Lucy Maud Montgomery’s Anne of Green Gables has been so enormously popular that there is literally an entire industry attached to the novel. Museums, replicas of the farm, postage stamps, tourism centers—virtually a world of merchandise, books, and other entertainment media have followed in the wake of this novel.
In a 2003 survey called The Big Read, a British survey ranked Anne of Green Gables number 41 of the best loved novels in England.
The School Library Journal ranked the novel number nine for the best children’s novels of all time.
The first film version of the novel was a silent film from 1919 adapted by Francis Marion and directed by William Desmond Taylor. The filmed starred Mary Miles Minter as Anne. This film is now considered lost.
There have since been numerous film adaptations, radio plays, television mini-series, and countless other re-interpretations. An updated adaptation of the story moves Anne to contemporary Los Angeles in which she is re-named as Ana Cortez, a young Mexican American girl.

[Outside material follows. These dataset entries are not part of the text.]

(** * Movie recommendation service: the recommendation lookup and its
      enrichment pipeline ([app.py])

    The development embeds the part of [app.py] that computes something:
    the two enrichment clients ([fetch_movie_poster], [fetch_movie_trailer]),
    [recommend], and the two routes that read the catalog ([home],
    [recommend_movies]).

    Modelling choices.
    - Python values that can fail are computed in an exception monad
      ([result]); the exceptions are the ones the interpreter raises on the
      paths of these functions.
    - The global DataFrame [movies] and the matrix [similarity] form the
      [store]; [recommend] assigns to [movies['title']], so it returns the
      store it leaves behind together with its result.
    - [requests.get] is an oracle [world]: the answer to the [k]-th request
      of a call, as a function of the URL.
    - Titles are byte strings.  On the ASCII range [isspace] and [lower]
      are those of Python's [str]; bytes above 127 are kept as they are.
      [PyUnicode] has [str.strip] and [str.lower] in full, on code points,
      and [AsciiFacts.normalize_ascii] shows the byte-string functions to
      be their restriction to ASCII.
    - Similarity scores are finite floats, compared by [<] only; they are
      modelled by the rationals they denote ([Q]). *)

From Stdlib Require Import List String Ascii Bool Arith ZArith QArith Lia.
From Stdlib Require Import Sorting.Sorted Sorting.Permutation.
Import ListNotations.
Close Scope Q_scope.
Open Scope nat_scope.

#[local] Set Warnings "-register-all".

(** ** Python strings: [strip] and [lower] *)

Module PyStr.

(** [str.isspace] on one character, ASCII range: TAB, LF, VT, FF, CR,
    FS, GS, RS, US and SPACE.  The white space beyond ASCII is in
    [PyUnicode.is_space]. *)
Definition is_space (c : ascii) : bool :=
  let n := nat_of_ascii c in
  ((9 <=? n) && (n <=? 13)) || ((28 <=? n) && (n <=? 32)).

(** [str.lower] on one character, ASCII range.  The mappings beyond ASCII
    are in [PyUnicode.lower]. *)
Definition lower_char (c : ascii) : ascii :=
  let n := nat_of_ascii c in
  if (65 <=? n) && (n <=? 90) then ascii_of_nat (n + 32) else c.

Fixpoint lower (s : string) : string :=
  match s with
  | EmptyString => EmptyString
  | String c r => String (lower_char c) (lower r)
  end.

Fixpoint lstrip (s : string) : string :=
  match s with
  | EmptyString => EmptyString
  | String c r => if is_space c then lstrip r else s
  end.

Fixpoint rstrip (s : string) : string :=
  match s with
  | EmptyString => EmptyString
  | String c r =>
      match rstrip r with
      | EmptyString => if is_space c then EmptyString else String c EmptyString
      | r' => String c r'
      end
  end.

(** [s.strip()] *)
Definition strip (s : string) : string := rstrip (lstrip s).

(** [s.strip().lower()], the normalization [recommend] applies to the query
    and to the title column. *)
Definition normalize (s : string) : string := lower (strip s).

(** [needle in haystack] for two strings. *)
Fixpoint contains (needle haystack : string) : bool :=
  String.prefix needle haystack ||
  match haystack with
  | EmptyString => false
  | String _ r => contains needle r
  end.

End PyStr.

(** ** Exceptions *)

(** The exceptions the interpreter can raise on the paths modelled here.
    [ConnectionError] stands for every [requests.RequestException]. *)
Inductive exn : Type :=
| ConnectionError
| JSONDecodeError
| TypeError
| KeyError
| IndexError
| ValueError.

Inductive result (A : Type) : Type :=
| Ok (a : A)
| Raise (e : exn).

Arguments Ok {A} a.
Arguments Raise {A} e.

Definition bind {A B : Type} (c : result A) (k : A -> result B) : result B :=
  match c with
  | Ok a => k a
  | Raise e => Raise e
  end.

Notation "x <- c ;; k" := (bind c (fun x => k))
  (at level 61, c at next level, right associativity).

(** ** Decoded JSON values and the Python operations applied to them *)

Module Json.

(** What [response.json()] returns.  An object is the decoded [dict], kept
    as an association list; [lookup] reads the first binding of a key. *)
Inductive json : Type :=
| JNull
| JBool (b : bool)
| JNum (q : Q)
| JStr (s : string)
| JArr (l : list json)
| JObj (kv : list (string * json)).

Fixpoint lookup (k : string) (kv : list (string * json)) : option json :=
  match kv with
  | [] => None
  | (k', v) :: r => if String.eqb k' k then Some v else lookup k r
  end.

Definition is_str (k : string) (v : json) : bool :=
  match v with
  | JStr s => String.eqb s k
  | _ => false
  end.

(** [k in v] for a string [k]: key test on a dict, membership in a list,
    substring test on a string, [TypeError] on the other values. *)
Definition py_in (k : string) (v : json) : result bool :=
  match v with
  | JObj kv => Ok (match lookup k kv with Some _ => true | None => false end)
  | JArr l => Ok (existsb (is_str k) l)
  | JStr s => Ok (PyStr.contains k s)
  | _ => Raise TypeError
  end.

(** [v[k]] for a string [k]. *)
Definition getitem_str (v : json) (k : string) : result json :=
  match v with
  | JObj kv =>
      match lookup k kv with
      | Some x => Ok x
      | None => Raise KeyError
      end
  | _ => Raise TypeError
  end.

(** [len(v)] *)
Definition py_len (v : json) : result nat :=
  match v with
  | JArr l => Ok (List.length l)
  | JStr s => Ok (String.length s)
  | JObj kv => Ok (List.length kv)
  | _ => Raise TypeError
  end.

(** [v[0]]; the keys of a decoded object are strings, so [0] is never one. *)
Definition getitem_0 (v : json) : result json :=
  match v with
  | JArr (x :: _) => Ok x
  | JArr [] => Raise IndexError
  | JStr (String c _) => Ok (JStr (String c EmptyString))
  | JStr EmptyString => Raise IndexError
  | JObj _ => Raise KeyError
  | _ => Raise TypeError
  end.

(** [v != s] for a string literal [s]. *)
Definition ne_str (v : json) (s : string) : bool := negb (is_str s v).

(** A decoded value as the caller of a function that returns it sees it:
    JSON [null] is Python's [None], which is also what the function
    returns when it has nothing. *)
Definition as_optional (v : json) : option json :=
  match v with
  | JNull => None
  | _ => Some v
  end.

End Json.
Import Json.

(** ** HTTP *)

(** A received response: its status code and its body, [None] when the
    body is not JSON. *)
Record response : Type := {
  status_code : Z;
  body : option json
}.

(** [response.json()] *)
Definition response_json (r : response) : result json :=
  match body r with
  | Some j => Ok j
  | None => Raise JSONDecodeError
  end.

(** [requests.get] for one request, as a function of the URL; a network
    failure raises. *)
Definition http_get : Type := string -> result response.

(** The providers during one call of [recommend]: request number, then URL. *)
Definition world : Type := nat -> http_get.

(** ** Process environment *)

(** The two API keys as they print in a URL, and the text an f-string
    gives a decoded value that is not a string. *)
Record env : Type := {
  OMDB_API_KEY : string;
  YOUTUBE_API_KEY : string;
  format_other : json -> string
}.

(** [f"{v}"] *)
Definition format_value (E : env) (v : json) : string :=
  match v with
  | JStr s => s
  | _ => format_other E v
  end.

The novel has been translated into 36 languages.
The Prince of Prince Edward Island has built and industry out of Anne of Green Gables tourism. There now stands an actual farm house called “Green Gables.” There is also an Anne of Green Gables Museum.
The novel has been enormously popular in Japan. There is a replica of Green Gables in Japan.
Anne is one of the most famous characters in Canadian literature and has found her way into parodies. One example is called Anne of Green Gut.